Development of a translation elongation factor 1-alpha (TEF) based TaqMan qPCR assay for Diaporthe humulicola, the causal agent of halo blight on hop

Authors: HATLEN, ROSS - Michigan State University; SZYMANSKI, SHAY - Michigan State University; Adair, Nanci; FAN, QIURONG - Michigan State University; PANWAR, POOJA - Virginia Tech; SYSAK, ROGER - Michigan State University; MILES, LAURA - Michigan State University; HIGGINS, DOUG - Virginia Tech; ROJAS, J - (NCE, CECR)networks Of Centres Of Exellence Of Canada, Centres Of Excellence For Commercilization A; Gent, David; MILES, TIMOTHY - Michigan State University

Submitted to: Plant Disease
Publication Type: Peer Reviewed Journal
Publication Acceptance Date: 4/30/2025
Publication Date: 5/5/2025
Citation: Hatlen, R., Szymanski, S.L., Adair, N.L., Fan, Q., Panwar, P., Sysak, R., Miles, L.A., Higgins, D.S., Rojas, J.A., Gent, D.H., Miles, T.D. 2025. Development of a translation elongation factor 1-alpha (TEF) based TaqMan qPCR assay for Diaporthe humulicola, the causal agent of halo blight on hop. Plant Disease. https://doi.org/10.1094/PDIS-11-24-2331-SR.
DOI: https://doi.org/10.1094/PDIS-11-24-2331-SR

Interpretive Summary: Halo blight is a potentially damaging disease of hop that was recently described in eastern North America. Current methods for diagnosing halo blight are time consuming and cumbersome. In this research, we developed a molecular diagnostic assay for the halo blight fungus. The assay is quick to apply, detected all isolates of the halo blight fungus that were tested, and is more sensitive than culture-based methods. Testing of the assay in multiple laboratories found that it had acceptable performance characteristics when transferred to other users. This assay will help to speed diagnosis of and research on halo blight.
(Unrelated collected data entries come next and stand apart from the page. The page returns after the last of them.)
(* ===== verification/BitsetText.v ===== *)
(** [to_string], [init_from_string] and [operator>>] of [dynamic_bitset]: the
    string has the most significant bit first, and reading it back gives the
    bitset.  The bits of a bitset, as a list, after [push_back]. *)
From Stdlib Require Import ZArith Lia List Bool Ascii.
From S2P Require Import Prelude.
From S2P Require Import Bitset.
From S2P Require Import BitsetOps.
Import ListNotations.

Lemma nth_upd_in {A} (l : list A) i j v d : (i < length l)%nat -> nth j (upd l i v) d = if (j =? i)%nat then v else nth j l d.
Proof.
  revert i j; induction l as [|x l IH]; intros [|i] [|j] H; cbn in *; try lia; try reflexivity. rewrite IH by lia. reflexivity.
Qed.

Lemma firstn_snoc {A} (l : list A) i d : (i < length l)%nat -> firstn (S i) l = firstn i l ++ [nth i l d].
Proof.
  revert i; induction l as [|x l IH]; intros [|i] H; cbn [length] in H; try lia; [reflexivity|].
  cbn [firstn nth app]. f_equal. apply (IH i). lia.
Qed.

Section Text.
Context (w : nat) (w_pos : (0 < w)%nat).
#[local] Abbreviation bit_at := (bit_at w).
#[local] Abbreviation block_ok := (block_ok w).
#[local] Abbreviation wf := (wf w).
#[local] Abbreviation bits := (bits w).

(** ** Bits to characters *)

Lemma mask_bit x i : (Z.land x (block_type w (2 ^ Z.of_nat i)) =? 0) = negb ((i <? w)%nat && Z.testbit x (Z.of_nat i)).
Proof.
  destruct (Nat.ltb_spec i w) as [H|H]; cbn [andb].
  - assert (E : block_type w (2 ^ Z.of_nat i) = 2 ^ Z.of_nat i).
    { apply Z.mod_small. split; [apply Z.pow_nonneg; lia|]. apply Z.pow_lt_mono_r; lia. }
    rewrite E. apply land_pow_bit.
  - assert (E : block_type w (2 ^ Z.of_nat i) = 0).
    { unfold block_type, uwrap. replace (Z.of_nat i) with (Z.of_nat (i - w) + Z.of_nat w) by lia.
      rewrite Z.pow_add_r by lia. apply Z.mod_mul. apply Z.pow_nonzero; lia. }
    rewrite E, Z.land_0_r. reflexivity.
Qed.

Lemma mask_next i : block_type w (block_type w (2 ^ Z.of_nat i) [<<] 1) = block_type w (2 ^ Z.of_nat (S i)).
Proof.
  unfold block_type, uwrap. rewrite Z.shiftl_mul_pow2, Z.mul_mod_idemp_l by (try apply Z.pow_nonzero; lia).
  rewrite Nat2Z.inj_succ, Z.pow_succ_r by lia. f_equal. lia.
Qed.

Lemma to_string_bits_ok one x len base d p : (p < len)%nat -> forall n i str, length str = len -> (base + i + n <= len)%nat ->
  nth (len - S p) (to_string_bits w one x len base i n (block_type w (2 ^ Z.of_nat i)) str) d =
  if ((base + i <=? p) && (p <? base + i + n) && (p - base <? w))%nat && Z.testbit x (Z.of_nat (p - base)) then one
  else nth (len - S p) str d.
Proof.
  intros Hp. induction n as [|n IH]; intros i str L H; cbn [to_string_bits].
  - destruct (Nat.leb_spec (base + i) p), (Nat.ltb_spec p (base + i + 0)); cbn [andb]; reflexivity || lia.
  - rewrite mask_next. unfold zero_block. rewrite mask_bit, negb_involutive. rewrite IH.
    2:{ destruct (_ && _); [now rewrite length_upd|exact L]. }
    2:{ lia. }
    assert (E : nth (len - S p) (if (i <? w)%nat && Z.testbit x (Z.of_nat i) then upd str (len - (base + i + 1)) one else str) d =
                if (p =? base + i)%nat && ((i <? w)%nat && Z.testbit x (Z.of_nat i)) then one else nth (len - S p) str d).
    { destruct ((i <? w)%nat && Z.testbit x (Z.of_nat i)); [|now rewrite andb_false_r]. rewrite nth_upd_in by lia.
      destruct (Nat.eqb_spec (len - S p) (len - (base + i + 1))), (Nat.eqb_spec p (base + i)); cbn [andb]; reflexivity || lia. }
    rewrite E. destruct (Nat.eqb_spec p (base + i)) as [->|Hne].
    + replace (base + i - base)%nat with i by lia.
      destruct (Nat.leb_spec (base + S i) (base + i)), (Nat.leb_spec (base + i) (base + i)), (Nat.ltb_spec (base + i) (base + i + S n));
        cbn [andb]; try lia. reflexivity.
    + cbn [andb]. destruct (Nat.leb_spec (base + S i) p), (Nat.leb_spec (base + i) p), (Nat.ltb_spec p (base + S i + n)),
        (Nat.ltb_spec p (base + i + S n)); cbn [andb]; reflexivity || lia.
Qed.

Lemma length_to_string_bits one x len base n : forall i mask str,
  length (to_string_bits w one x len base i n mask str) = length str.
Proof.
  induction n as [|n IH]; intros i mask str; cbn [to_string_bits]; [reflexivity|]. rewrite IH.
  destruct (negb _); [apply length_upd|reflexivity].
Qed.

Definition digit (zero one : ascii) (v : bool) : ascii := if v then one else zero.

(** The string after the first [k] blocks. *)
Lemma to_string_blocks b zero one k : wf b -> (k <= length (m_blocks b))%nat ->
  let str := fold_left (fun str i_block =>
      let block := at_ (m_blocks b) i_block in
      if block =? zero_block then str
      else
        let limit := if (i_block * w <? size b)%nat then (size b - i_block * w)%nat else w in
        to_string_bits w one block (size b) (i_block * w) 0 limit (block_type w 1) str)
    (seq 0 k) (repeat zero (size b)) in
  length str = size b /\ forall p, (p < size b)%nat ->
    nth (size b - S p) str zero = digit zero one ((p <? k * w)%nat && bit_at b p).
Proof.
  intros H. pose proof (wf_blocks w w_pos b H) as Hn. unfold size, zero_block. set (len := m_bits_number b) in *. induction k as [|k IH]; intros Hk.
  - cbn [seq fold_left]. split; [apply repeat_length|]. intros p Hp. rewrite nth_repeat. reflexivity.
  - rewrite seq_S, fold_left_app. cbn [Nat.add fold_left]. destruct (IH ltac:(lia)) as [L N]. cbv zeta in L, N |- *.
    set (str := fold_left _ (seq 0 k) _) in *. destruct (Z.eqb_spec (at_ (m_blocks b) k) 0) as [E|E].
    + split; [exact L|]. intros p Hp. rewrite N by exact Hp. f_equal.
      destruct (pos_split w w_pos p) as (i & j & -> & Hj & _ & _). rewrite (bit_at_split w w_pos) by exact Hj.
      destruct (Nat.ltb_spec (i * w + j) (k * w)), (Nat.ltb_spec (i * w + j) (S k * w)); cbn [andb]; try reflexivity; try nia.
      replace i with k by nia. now rewrite E, Z.bits_0.
    + assert (Hlt : (k * w < len)%nat) by nia. destruct (Nat.ltb_spec (k * w) len); [|lia].
      split; [rewrite length_to_string_bits; exact L|]. intros p Hp. change 1 with (2 ^ Z.of_nat 0).
      rewrite to_string_bits_ok, N by (assumption || lia).
      destruct (pos_split w w_pos p) as (i & j & -> & Hj & _ & _). rewrite (bit_at_split w w_pos) by exact Hj.
      unfold digit. destruct (Nat.leb_spec (k * w + 0) (i * w + j)), (Nat.ltb_spec (i * w + j) (k * w + 0 + (len - k * w))),
        (Nat.ltb_spec (i * w + j - k * w) w), (Nat.ltb_spec (i * w + j) (k * w)), (Nat.ltb_spec (i * w + j) (S k * w));
        cbn [andb]; try reflexivity; try nia.
      replace i with k by nia. replace (k * w + j - k * w)%nat with j by lia. reflexivity.
Qed.

(** The characters of the bits, the last bit first. *)
Lemma to_string_ok b zero one : wf b -> to_string w b zero one = rev (map (digit zero one) (bits b)).
Proof.
  intros H. destruct (to_string_blocks b zero one (length (m_blocks b)) H (Nat.le_refl _)) as [L N]. cbv zeta in L, N.
  pose proof (wf_blocks w w_pos b H) as Hn. unfold to_string. cbv zeta.
  apply (nth_ext _ _ zero zero).
  - rewrite length_rev, length_map, length_bits. exact L.
  - rewrite L. intros q Hq. rewrite rev_nth; rewrite length_map, length_bits; [|exact Hq]. unfold size in *.
    replace q with (m_bits_number b - S (m_bits_number b - S q))%nat at 1 by lia. rewrite N by lia.
    rewrite (nth_indep _ zero (digit zero one false)), map_nth, nth_bits by (exact H || exact w_pos || (rewrite length_map, length_bits; lia)).
    destruct (Nat.ltb_spec (m_bits_number b - S q) (length (m_blocks b) * w)); [reflexivity|lia].
Qed.

(** ** Characters to bits *)

Lemma zeros_ok n : wf (DynamicBitset (repeat 0 (blocks_required w n)) n) /\
  forall p, bit_at (DynamicBitset (repeat 0 (blocks_required w n)) n) p = false.
Proof.
  assert (B : forall p, bit_at (DynamicBitset (repeat 0 (blocks_required w n)) n) p = false).
  { intros p. unfold Bitset.bit_at. cbn [m_blocks]. rewrite at_repeat. destruct (_ <? _)%nat; apply Z.bits_0. }
  split; [|exact B]. split; [cbn [m_blocks m_bits_number]; apply repeat_length|]. split; [|intros; apply B].
  apply Forall_forall. intros x Hx. apply repeat_spec in Hx as ->. now apply zero_ok.
Qed.

Lemma init_from_string_ok str pos n zero one : (pos <= length str)%nat ->
  wf (init_from_string w str pos n zero one) /\
  bits (init_from_string w str pos n zero one) = rev (map (fun c => Ascii.eqb c one) (firstn n (skipn pos str))).
Proof.
  intros Hpos. unfold init_from_string. cbv zeta. set (size := Nat.min n (length str - pos)).
  destruct (zeros_ok size) as [W0 B0]. set (b0 := DynamicBitset _ _) in *.
  assert (G : forall k, (k <= size)%nat ->
    let b := fold_left (fun b i => if Ascii.eqb (nth (pos + size - 1 - i) str zero) one then set_bit w b i true else b) (seq 0 k) b0 in
    wf b /\ m_bits_number b = size /\ forall p, bit_at b p = ((p <? k)%nat && Ascii.eqb (nth (pos + size - 1 - p) str zero) one)).
  { induction k as [|k IH]; intros Hk.
    - split; [exact W0|]. split; [reflexivity|]. intros p. rewrite B0. reflexivity.
    - rewrite seq_S, fold_left_app. cbn [Nat.add fold_left]. destruct (IH ltac:(lia)) as (W & En & B). cbv zeta in *.
      set (b := fold_left _ (seq 0 k) b0) in *. destruct (Ascii.eqb (nth (pos + size - 1 - k) str zero) one) eqn:E.
      + destruct (set_bit_ok w w_pos b k true W ltac:(lia)) as (W' & En' & B'). split; [exact W'|]. split; [lia|].
        intros p. rewrite B', B. destruct (Nat.eqb_spec p k) as [Ep|], (Nat.ltb_spec p k), (Nat.ltb_spec p (S k)); cbn [andb]; try lia; try reflexivity.
        now rewrite Ep, E.
      + split; [exact W|]. split; [exact En|]. intros p. rewrite B.
        destruct (Nat.ltb_spec p k), (Nat.ltb_spec p (S k)); cbn [andb]; try lia; try reflexivity.
        replace p with k by lia. now rewrite E. }
  destruct (G size (Nat.le_refl _)) as (W & En & B). cbv zeta in *. split; [exact W|].
  set (sub := firstn n (skipn pos str)).
  assert (Ls : length sub = size) by (unfold sub; rewrite length_firstn, length_skipn; reflexivity).
  apply (bits_eq w); [exact w_pos|exact W|rewrite length_rev, length_map; congruence|]. rewrite length_rev, length_map, Ls. intros p Hp.
  rewrite B. destruct (Nat.ltb_spec p size); [|lia]. cbn [andb].
  rewrite rev_nth; rewrite length_map, Ls; [|exact Hp].
  rewrite (nth_indep _ false (Ascii.eqb zero one)) by (rewrite length_map; lia). rewrite (map_nth (fun c => Ascii.eqb c one)). f_equal.
  unfold sub. rewrite nth_firstn, nth_skipn. destruct (Nat.ltb_spec (size - S p) n); [f_equal; lia|lia].
Qed.

Lemma digit_one zero one v : zero <> one -> Ascii.eqb (digit zero one v) one = v.
Proof.
  intros H. unfold digit. destruct v; [apply Ascii.eqb_refl|]. now apply Ascii.eqb_neq.
Qed.

Lemma map_digit zero one l : zero <> one -> map (fun c => Ascii.eqb c one) (map (digit zero one) l) = l.
Proof. intros H. rewrite map_map. rewrite <- (map_id l) at 2. apply map_ext. intros v. now apply digit_one. Qed.

Lemma string_roundtrip_ok b zero one : wf b -> zero <> one ->
  init_from_string w (to_string w b zero one) 0 (size b) zero one = b.
Proof.
  intros H Hz. destruct (init_from_string_ok (to_string w b zero one) 0 (size b) zero one ltac:(lia)) as [W B].
  apply (bits_inj w w_pos); [exact W|exact H|]. rewrite B, to_string_ok by exact H. cbn [skipn].
  rewrite firstn_all2 by (rewrite length_rev, length_map, length_bits; reflexivity).
  rewrite map_rev, rev_involutive. now apply map_digit.
Qed.

(** ** Streams *)

Lemma push_back_bits b v : wf b -> wf (push_back w b v) /\ bits (push_back w b v) = bits b ++ [v].
Proof.
  intros H. destruct (push_back_ok w w_pos b v H) as (W & En & B). split; [exact W|].
  apply (bits_eq w w_pos); [exact W|rewrite length_app, length_bits, En; reflexivity|]. intros p Hp.
  rewrite B. rewrite length_app, length_bits in Hp. cbn [length] in Hp. destruct (Nat.eqb_spec p (m_bits_number b)) as [->|Hne].
  - rewrite app_nth2; rewrite length_bits; [now rewrite Nat.sub_diag|lia].
  - rewrite app_nth1 by (rewrite length_bits; lia). now rewrite nth_bits.
Qed.

Definition binary (c : ascii) : bool := Ascii.eqb c "1" || Ascii.eqb c "0".

Lemma read_bits_ok l rest : (forall c r, rest = c :: r -> binary c = false) -> forall b, wf b ->
  exists b', read_bits w (map (digit "0" "1") l ++ rest) b = (b', rest) /\ wf b' /\ bits b' = bits b ++ l.
Proof.
  intros Hrest. induction l as [|v l IH]; intros b H; cbn [map app].
  - exists b. split; [|split; [exact H|now rewrite app_nil_r]]. destruct rest as [|c rest]; [reflexivity|]. cbn [read_bits].
    specialize (Hrest c rest eq_refl). unfold binary in Hrest. apply orb_false_iff in Hrest as [-> ->]. reflexivity.
  - destruct (push_back_bits b v H) as [W B]. destruct (IH _ W) as (b' & E & W' & B'). exists b'.
    split; [|split; [exact W'|rewrite B', B, <- app_assoc; reflexivity]]. destruct v; exact E.
Qed.

Lemma push_reverse_ok r : wf r -> forall i b, wf b -> (i < size r)%nat ->
  wf (push_reverse w r i b) /\ bits (push_reverse w r i b) = bits b ++ rev (firstn i (skipn 1 (bits r))).
Proof.
  intros Hr. induction i as [|i IH]; intros b H Hi; cbn [push_reverse].
  - split; [exact H|]. now rewrite app_nil_r.
  - destruct (push_back_bits b (test_bit w r (S i)) H) as [W B]. destruct (IH _ W ltac:(lia)) as [W' B']. split; [exact W'|].
    rewrite B', B, <- app_assoc. f_equal. rewrite test_bit_ok by exact w_pos. rewrite <- (nth_bits w r) by exact Hr.
    assert (L : (S i < length (bits r))%nat) by (rewrite length_bits; exact Hi).
    destruct (bits r) as [|v l]; [cbn in L; lia|]. cbn [skipn nth]. cbn [length] in L.
    rewrite (firstn_snoc l i false) by lia. rewrite rev_app_distr. reflexivity.
Qed.

Lemma skip_ws_digits l rest : l <> [] -> skip_ws (map (digit "0" "1") l ++ rest) = map (digit "0" "1") l ++ rest.
Proof. destruct l as [|v l]; [contradiction|]. intros _. destruct v; reflexivity. Qed.

(** What [operator<<] writes, [operator>>] reads back. *)
Lemma stream_roundtrip_ok b b0 rest : wf b -> (0 < size b)%nat -> (forall c r, rest = c :: r -> binary c = false) ->
  stream_in w (to_string w b "0" "1" ++ rest) b0 = (b, rest).
Proof.
  intros H Hs Hrest. rewrite to_string_ok, <- map_rev by exact H. unfold stream_in.
  assert (Hne : rev (bits b) <> []).
  { intros E. apply (f_equal (@length bool)) in E. rewrite length_rev, length_bits in E. cbn in E. unfold size in Hs. lia. }
  rewrite skip_ws_digits by exact Hne.
  destruct (read_bits_ok (rev (bits b)) rest Hrest bitset_empty (bitset_empty_ok w w_pos)) as (r & E & Wr & Br).
  destruct (map (digit "0" "1") (rev (bits b)) ++ rest) as [|c inp] eqn:Ei.
  { destruct (rev (bits b)); [contradiction|discriminate]. }
  rewrite E. change (bits bitset_empty) with (@nil bool) in Br. cbn [app] in Br.
  assert (Sr : size r = size b) by (unfold size; rewrite <- !(length_bits w), Br; apply length_rev).
  unfold empty. rewrite Sr. destruct (Nat.eqb_spec (size b) 0); [lia|]. cbn [negb]. f_equal.
  destruct (push_reverse_ok r Wr (size b - 1) (clear b0) (bitset_empty_ok w w_pos) ltac:(lia)) as [W1 B1].
  destruct (push_back_bits _ (test_bit w r 0) W1) as [W2 B2].
  apply (bits_inj w w_pos); [exact W2|exact H|]. rewrite B2, B1. change (bits (clear b0)) with (@nil bool). cbn [app].
  rewrite test_bit_ok by exact w_pos. rewrite <- (nth_bits w r) by exact Wr. rewrite <- (rev_involutive (bits b)), <- Br.
  assert (L : length (bits r) = size b) by (rewrite length_bits; exact Sr).
  destruct (bits r) as [|v l]; [cbn in L; lia|]. cbn [skipn nth length rev] in *.
  rewrite firstn_all2 by lia. reflexivity.
Qed.
End Text.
Technical Abstract: Halo blight of hop, caused by the fungus Diaporthe humulicola, was first described in 2018 and is a major concern for growers in the eastern United States and Canada. This pathogen can cause quality and yield losses by desiccating hop cones, leading to shatter. However, traditional disease diagnosis is time-consuming, with culture-based morphological features taking up to 30 days to develop, thus reducing the amount of time growers have to make management decisions. To address this issue, a quantitative polymerase chain reaction (qPCR) assay based on the translation elongation factor 1-alpha gene was developed. We assessed this assay for direct detection of D. humulicola in plant tissue and investigated aspects of the disease cycle through three distinct experiments: 1) detection of D. humulicola in hop rhizomes to determine the colonization range of the pathogen, 2) determining how quickly can D. humulicola be detected in hop leaves post inoculation, and 3) monitoring the presence of D. humulicola in cones in a hop yard and comparing isolation methods and the assay. The limit of detection for the assay was 100 fg/µl of DNA. The assay showed no cross-reactivity with other hop pathogens or endophytes, nor with other Diaporthe species tested. Detection of D. humulicola occurred one day after inoculation. The assay detected D. humulicola in both apparently healthy and diseased rhizome tissue, but further investigation is required to determine the cause of the observed symptoms. The assay successfully detected the pathogen in individual hop cones and inflorescences throughout the season, surpassing the culture-based method in positive identification rates. This assay will provide time-limited diagnosticians a tool for detection of D. humulicola.